◆ To do:
Quote every line from the top of the listing down to and including the line that contains "(** The halves of [LogSink::push]. *)".

◆ Supplied records:
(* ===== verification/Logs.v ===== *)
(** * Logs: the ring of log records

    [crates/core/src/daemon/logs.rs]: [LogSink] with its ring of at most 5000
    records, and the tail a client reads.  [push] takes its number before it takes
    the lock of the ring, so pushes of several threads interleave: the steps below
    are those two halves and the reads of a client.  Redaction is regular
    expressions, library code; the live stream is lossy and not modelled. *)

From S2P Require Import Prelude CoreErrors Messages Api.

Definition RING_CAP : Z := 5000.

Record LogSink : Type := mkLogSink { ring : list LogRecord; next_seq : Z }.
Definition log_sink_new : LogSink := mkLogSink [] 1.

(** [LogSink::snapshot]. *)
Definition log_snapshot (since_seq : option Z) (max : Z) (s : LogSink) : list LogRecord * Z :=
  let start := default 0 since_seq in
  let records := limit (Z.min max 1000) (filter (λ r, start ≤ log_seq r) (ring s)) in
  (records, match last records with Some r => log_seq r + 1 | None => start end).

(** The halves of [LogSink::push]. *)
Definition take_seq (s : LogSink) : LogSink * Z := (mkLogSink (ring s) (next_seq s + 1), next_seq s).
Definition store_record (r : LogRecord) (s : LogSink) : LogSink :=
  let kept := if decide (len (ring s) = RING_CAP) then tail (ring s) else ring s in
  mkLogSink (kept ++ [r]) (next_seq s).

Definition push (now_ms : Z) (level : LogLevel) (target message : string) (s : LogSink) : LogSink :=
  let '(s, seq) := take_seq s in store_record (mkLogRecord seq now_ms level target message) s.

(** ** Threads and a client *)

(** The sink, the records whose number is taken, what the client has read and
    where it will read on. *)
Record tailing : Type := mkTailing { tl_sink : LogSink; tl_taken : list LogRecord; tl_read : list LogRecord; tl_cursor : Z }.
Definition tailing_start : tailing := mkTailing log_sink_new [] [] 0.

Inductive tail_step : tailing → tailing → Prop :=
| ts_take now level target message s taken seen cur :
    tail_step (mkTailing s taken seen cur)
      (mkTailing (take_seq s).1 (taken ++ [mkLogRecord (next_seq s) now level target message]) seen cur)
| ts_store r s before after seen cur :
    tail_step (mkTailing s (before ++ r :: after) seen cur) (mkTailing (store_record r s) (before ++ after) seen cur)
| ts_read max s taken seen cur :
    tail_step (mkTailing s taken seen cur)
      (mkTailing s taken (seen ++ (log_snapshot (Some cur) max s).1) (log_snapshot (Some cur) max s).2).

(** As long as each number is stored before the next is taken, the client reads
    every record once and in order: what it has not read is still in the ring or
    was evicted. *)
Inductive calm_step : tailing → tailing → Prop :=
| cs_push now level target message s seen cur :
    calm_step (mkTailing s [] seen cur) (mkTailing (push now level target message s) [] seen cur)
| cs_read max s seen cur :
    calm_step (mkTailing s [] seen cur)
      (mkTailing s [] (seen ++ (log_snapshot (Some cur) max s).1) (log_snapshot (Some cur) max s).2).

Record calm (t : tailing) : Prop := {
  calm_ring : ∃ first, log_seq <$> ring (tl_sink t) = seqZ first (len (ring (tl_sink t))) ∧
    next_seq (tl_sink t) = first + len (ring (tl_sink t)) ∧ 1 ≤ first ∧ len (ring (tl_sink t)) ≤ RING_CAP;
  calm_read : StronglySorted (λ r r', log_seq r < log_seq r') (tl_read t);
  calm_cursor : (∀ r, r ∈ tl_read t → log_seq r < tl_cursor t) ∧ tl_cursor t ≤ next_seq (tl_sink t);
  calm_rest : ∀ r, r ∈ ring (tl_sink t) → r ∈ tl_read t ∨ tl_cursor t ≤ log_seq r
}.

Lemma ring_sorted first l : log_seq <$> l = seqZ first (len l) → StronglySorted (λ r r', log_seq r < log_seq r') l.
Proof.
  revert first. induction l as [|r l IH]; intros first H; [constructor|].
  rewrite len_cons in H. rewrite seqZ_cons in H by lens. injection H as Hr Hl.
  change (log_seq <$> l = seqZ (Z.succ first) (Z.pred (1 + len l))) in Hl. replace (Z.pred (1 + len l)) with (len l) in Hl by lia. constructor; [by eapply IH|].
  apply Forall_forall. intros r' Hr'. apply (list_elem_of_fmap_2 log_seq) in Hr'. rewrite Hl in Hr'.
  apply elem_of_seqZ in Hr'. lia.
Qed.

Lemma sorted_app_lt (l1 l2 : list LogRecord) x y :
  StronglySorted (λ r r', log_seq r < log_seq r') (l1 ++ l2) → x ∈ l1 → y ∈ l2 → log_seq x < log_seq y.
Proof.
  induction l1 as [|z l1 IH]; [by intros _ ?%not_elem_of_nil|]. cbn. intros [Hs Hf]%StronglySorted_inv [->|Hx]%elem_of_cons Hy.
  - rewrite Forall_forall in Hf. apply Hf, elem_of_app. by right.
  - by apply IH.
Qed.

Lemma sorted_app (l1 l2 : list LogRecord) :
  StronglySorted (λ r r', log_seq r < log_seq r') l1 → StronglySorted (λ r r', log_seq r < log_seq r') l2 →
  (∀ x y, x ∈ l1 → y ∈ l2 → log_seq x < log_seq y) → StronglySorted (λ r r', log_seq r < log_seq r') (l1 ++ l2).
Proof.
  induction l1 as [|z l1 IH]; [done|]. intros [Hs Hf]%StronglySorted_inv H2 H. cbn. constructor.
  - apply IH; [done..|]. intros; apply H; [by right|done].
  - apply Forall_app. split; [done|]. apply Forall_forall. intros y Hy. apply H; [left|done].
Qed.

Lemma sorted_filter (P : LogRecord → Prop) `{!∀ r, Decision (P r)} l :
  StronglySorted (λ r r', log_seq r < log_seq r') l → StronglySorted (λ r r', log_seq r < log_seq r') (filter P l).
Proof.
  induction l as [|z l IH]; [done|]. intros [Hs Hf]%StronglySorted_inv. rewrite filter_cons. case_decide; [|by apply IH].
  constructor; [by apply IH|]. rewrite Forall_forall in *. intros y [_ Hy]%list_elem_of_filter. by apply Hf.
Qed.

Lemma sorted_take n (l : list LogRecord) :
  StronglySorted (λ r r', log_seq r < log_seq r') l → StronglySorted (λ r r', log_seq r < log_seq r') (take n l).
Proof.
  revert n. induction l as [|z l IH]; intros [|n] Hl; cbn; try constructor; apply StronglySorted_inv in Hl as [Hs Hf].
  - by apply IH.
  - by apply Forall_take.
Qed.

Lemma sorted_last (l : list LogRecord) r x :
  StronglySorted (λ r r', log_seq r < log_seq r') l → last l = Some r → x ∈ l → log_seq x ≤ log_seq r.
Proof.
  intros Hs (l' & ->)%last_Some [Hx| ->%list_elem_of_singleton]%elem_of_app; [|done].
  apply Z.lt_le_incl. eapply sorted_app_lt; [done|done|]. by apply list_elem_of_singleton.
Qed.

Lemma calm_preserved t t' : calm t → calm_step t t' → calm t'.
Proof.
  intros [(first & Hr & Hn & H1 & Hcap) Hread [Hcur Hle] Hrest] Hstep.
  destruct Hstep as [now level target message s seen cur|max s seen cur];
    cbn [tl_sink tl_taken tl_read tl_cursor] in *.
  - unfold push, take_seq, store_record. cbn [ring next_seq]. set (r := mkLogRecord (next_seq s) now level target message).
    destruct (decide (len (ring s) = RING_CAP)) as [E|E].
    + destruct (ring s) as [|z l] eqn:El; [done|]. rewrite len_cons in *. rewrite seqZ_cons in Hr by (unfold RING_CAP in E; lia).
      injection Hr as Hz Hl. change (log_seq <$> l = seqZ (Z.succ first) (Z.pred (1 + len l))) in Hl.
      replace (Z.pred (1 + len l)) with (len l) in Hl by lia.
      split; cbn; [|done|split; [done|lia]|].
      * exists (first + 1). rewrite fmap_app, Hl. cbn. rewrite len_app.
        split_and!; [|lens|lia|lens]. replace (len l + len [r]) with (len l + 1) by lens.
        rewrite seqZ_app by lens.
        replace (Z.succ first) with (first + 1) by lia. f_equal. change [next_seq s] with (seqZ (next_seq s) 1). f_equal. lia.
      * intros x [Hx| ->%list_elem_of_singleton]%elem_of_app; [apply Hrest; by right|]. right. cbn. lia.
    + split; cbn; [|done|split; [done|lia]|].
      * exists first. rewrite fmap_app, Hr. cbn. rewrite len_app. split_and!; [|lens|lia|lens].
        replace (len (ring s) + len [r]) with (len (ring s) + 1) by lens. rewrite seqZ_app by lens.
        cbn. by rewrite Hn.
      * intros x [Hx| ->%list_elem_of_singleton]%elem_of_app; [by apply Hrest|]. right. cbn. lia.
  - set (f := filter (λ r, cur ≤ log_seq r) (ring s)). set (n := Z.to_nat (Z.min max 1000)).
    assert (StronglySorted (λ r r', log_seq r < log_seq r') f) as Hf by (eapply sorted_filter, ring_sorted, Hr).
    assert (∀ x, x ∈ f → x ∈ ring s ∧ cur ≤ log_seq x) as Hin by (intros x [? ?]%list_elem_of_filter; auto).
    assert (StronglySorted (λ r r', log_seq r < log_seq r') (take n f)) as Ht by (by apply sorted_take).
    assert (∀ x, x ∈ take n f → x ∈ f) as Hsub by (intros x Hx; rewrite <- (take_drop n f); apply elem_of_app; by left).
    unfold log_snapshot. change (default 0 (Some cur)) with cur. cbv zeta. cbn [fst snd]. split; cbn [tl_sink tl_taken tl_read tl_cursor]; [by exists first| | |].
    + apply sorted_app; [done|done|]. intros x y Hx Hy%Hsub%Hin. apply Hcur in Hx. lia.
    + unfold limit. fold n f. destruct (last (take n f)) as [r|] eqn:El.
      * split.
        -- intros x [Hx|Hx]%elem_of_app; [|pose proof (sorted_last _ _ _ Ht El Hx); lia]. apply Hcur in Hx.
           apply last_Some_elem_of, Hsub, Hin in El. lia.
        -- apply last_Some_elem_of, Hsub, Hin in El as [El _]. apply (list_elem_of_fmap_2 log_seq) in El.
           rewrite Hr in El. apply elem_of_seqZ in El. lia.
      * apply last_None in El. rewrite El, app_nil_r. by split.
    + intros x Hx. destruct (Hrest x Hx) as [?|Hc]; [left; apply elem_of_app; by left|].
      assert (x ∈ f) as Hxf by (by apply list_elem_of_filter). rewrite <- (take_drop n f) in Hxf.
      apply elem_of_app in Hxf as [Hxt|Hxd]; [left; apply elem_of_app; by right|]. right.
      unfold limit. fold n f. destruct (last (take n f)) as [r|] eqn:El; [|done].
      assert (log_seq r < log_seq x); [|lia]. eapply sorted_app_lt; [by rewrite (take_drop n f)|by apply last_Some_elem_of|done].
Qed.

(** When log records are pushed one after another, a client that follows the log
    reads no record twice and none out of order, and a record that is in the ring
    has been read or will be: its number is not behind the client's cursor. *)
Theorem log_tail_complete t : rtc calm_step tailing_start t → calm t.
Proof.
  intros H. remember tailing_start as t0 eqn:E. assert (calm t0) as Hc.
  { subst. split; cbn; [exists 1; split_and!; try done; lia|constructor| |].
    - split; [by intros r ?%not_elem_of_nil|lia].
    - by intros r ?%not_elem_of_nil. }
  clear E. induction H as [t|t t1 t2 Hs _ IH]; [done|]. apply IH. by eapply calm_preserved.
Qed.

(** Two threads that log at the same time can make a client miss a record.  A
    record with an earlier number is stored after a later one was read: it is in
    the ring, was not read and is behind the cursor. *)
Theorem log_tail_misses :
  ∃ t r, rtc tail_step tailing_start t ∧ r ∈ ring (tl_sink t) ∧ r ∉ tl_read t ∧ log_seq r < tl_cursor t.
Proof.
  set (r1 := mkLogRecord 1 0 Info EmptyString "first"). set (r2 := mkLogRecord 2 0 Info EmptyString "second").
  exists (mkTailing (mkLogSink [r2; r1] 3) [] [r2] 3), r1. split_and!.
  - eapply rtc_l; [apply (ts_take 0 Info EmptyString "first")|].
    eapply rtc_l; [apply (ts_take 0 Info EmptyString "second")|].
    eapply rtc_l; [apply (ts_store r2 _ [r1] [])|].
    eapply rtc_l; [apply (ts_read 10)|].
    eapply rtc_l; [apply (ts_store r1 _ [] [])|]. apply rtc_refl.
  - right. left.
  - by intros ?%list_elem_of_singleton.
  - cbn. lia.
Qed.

◆ Task output:
(* ===== verification/Logs.v ===== *)
(** * Logs: the ring of log records

    [crates/core/src/daemon/logs.rs]: [LogSink] with its ring of at most 5000
    records, and the tail a client reads.  [push] takes its number before it takes
    the lock of the ring, so pushes of several threads interleave: the steps below
    are those two halves and the reads of a client.  Redaction is regular
    expressions, library code; the live stream is lossy and not modelled. *)

From S2P Require Import Prelude CoreErrors Messages Api.

Definition RING_CAP : Z := 5000.

Record LogSink : Type := mkLogSink { ring : list LogRecord; next_seq : Z }.
Definition log_sink_new : LogSink := mkLogSink [] 1.

(** [LogSink::snapshot]. *)
Definition log_snapshot (since_seq : option Z) (max : Z) (s : LogSink) : list LogRecord * Z :=
  let start := default 0 since_seq in
  let records := limit (Z.min max 1000) (filter (λ r, start ≤ log_seq r) (ring s)) in
  (records, match last records with Some r => log_seq r + 1 | None => start end).

(** The halves of [LogSink::push]. *)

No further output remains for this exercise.